Adaptation of self is a key aspect to consider. Who do you present yourself as to the patient. Who do people view you as? Do you have different personas to move between? We all have different personas in our every day lives. We are a different person with our friends, to who we are with our partners, to who we are with our parents to who we are at work. But, physios will tend to develop a 'professional persona' for being at work. They then present this person to everyone. There is huge utility to this professional persona. When we are in this mode we will make good clinical decisions about professional boundaries and maintain good governance. For example, someone in their personal life may swear quite freely, but when they are in their professional persona they would never do so. We are able to adopt a persona who would instinctually work in the way that we should. The problem comes when this persona feels to the patient like this is not a real person that they are talking to. Most of the time that does not matter, but to some patients they will take great offence at being presented with someone for whom they do not feel like they are seeing the real person and distrust will brew. That physio needs the ability to shift to a persona which is closer to their real personality. Get too close however and they will run the risk of making bad instinctual decisions but they will also offer themselves the ability to work with someone who needs their clinician to present themselves as authentic.
What is needed is the ability to present ones self as a different person from one person to the next. These people or personas that we take on are not fraudulent, they are not a lie, they are us, but, a part of us that get maximised and placed to the front of whom we are working with. The different personas that someone will use are still them, they will take an aspect of their personality and maximise it, minimising other aspects of their personality and through this be able to present different personas.

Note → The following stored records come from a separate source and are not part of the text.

Lemma calls_set_phase i ph w j c :
  calls (set_phase i ph w) !! j = Some c →
  (j = i ∧ c_phase c = ph ∧ is_Some (calls w !! i)) ∨ (j ≠ i ∧ calls w !! j = Some c).
Proof.
  rw /set_phase /=. destruct (decide (i = j)) as [->|].
  - rw lookup_alter_eq. destruct (calls w !! j); [|done]. intros [= <-]. left. by split_and!.
  - rw lookup_alter_ne //. right. split; [congruence|done].
Qed.

(** Set the phase of [i] after a step of its goroutine. *)
Lemma wake_inv_phase i ph w w1 :
  wakes (gov w) (gov w1) → calls w1 = calls w → wake_inv w →
  (is_Some (calls w !! i) → sleeper_ok (gov w1) i ph) → wake_inv (set_phase i ph w1).
Proof.
  intros Hw Hc Hi Hph. apply (wake_inv_step w); [done|done|]. intros j c Hj.
  apply calls_set_phase in Hj as [(-> & -> & Hs)|[_ Hj]]; [right|left; by rw -Hc].
  apply Hph. by rw -Hc.
Qed.

Lemma wake_inv_same w w1 : wakes (gov w) (gov w1) → calls w1 = calls w → wake_inv w → wake_inv w1.
Proof. intros Hw Hc Hi. apply (wake_inv_step w); [done|done|]. rw Hc. by left. Qed.

(** *** Permits *)

Lemma run_permit_wakes {A} (m : Permit → M (A * Permit)) h w w' :
  (∀ p, wakes (gov w) (m p (gov w)).2) → run_permit m h w = Some w' → wake_inv w → wake_inv w'.
Proof.
  intros Hm (p & _ & ->)%run_permit_inv. apply wake_inv_same; [apply Hm|done].
Qed.

Lemma wakes_Permit_start aware p g : wakes g (Permit_start aware p g).2.
Proof.
  destruct (start_ready p g) eqn:Hr.
  - destruct (start_accepted aware p g Hr) as (_ & g1 & g2 & H1 & H2 & H3).
    pose proof (start_effects aware p _ _ _ _ H1 H2 H3) as [Hc _ _ Hq Hw _ _ _ _ _].
    rw /start_ready in Hr. apply andb_true_iff in Hr as [_ Hi].
    apply wakes_busy; [apply Hc|done|done|]. by rw (calm_inFlight _ _ Hc).
  - by destruct (start_refused aware p g Hr) as (-> & _).
Qed.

In addition to adaption of self and adaptation of who we are it can be adaptation of the clinical space. Where do sit, where do they sit, how do you sit. It can be adaptation of the appointment, how long is it, what frequency is the appointment, how do you teach an exercise, how many options do you have? It could be an adaption of the way the person is invited to the appointment or the way the appointment is promoted or the expectations given. As we develop more knowledge of the implications of mental health conditions we can improve our accuracy of these adaptations.
Critically we cannot expect the patient to adapt to us, our instinct must be to adapt to them. Until we make the decision that the best approach for a certain patient is not to adapt but to be very boundaried and to ask the patient to adapt. Even the choice to adapt or not needs adaptation.
A good mental health physio also needs the scope to be able to adapt by their service design. If you have no control over your diary and patients get booked in for you and the time and length of slots are fixed then there is a limit to how a service can be adapted. It may be that frequent short appointments are needed or it may be that longer ones are needed. It may be that a certain room is needed or a certain one needs to be avoided. If the service is set up in a way where the physio cannot make changes to factors like this then it is removing scope for adaptation. It's not just that the physio could make these adaptation if they pushed for it, the service must be set up in a way where the physio feels comfortable and instinctual changing things like this for the patient. The physio must feel that adaptation is easy and is a path which presents little resistance for them.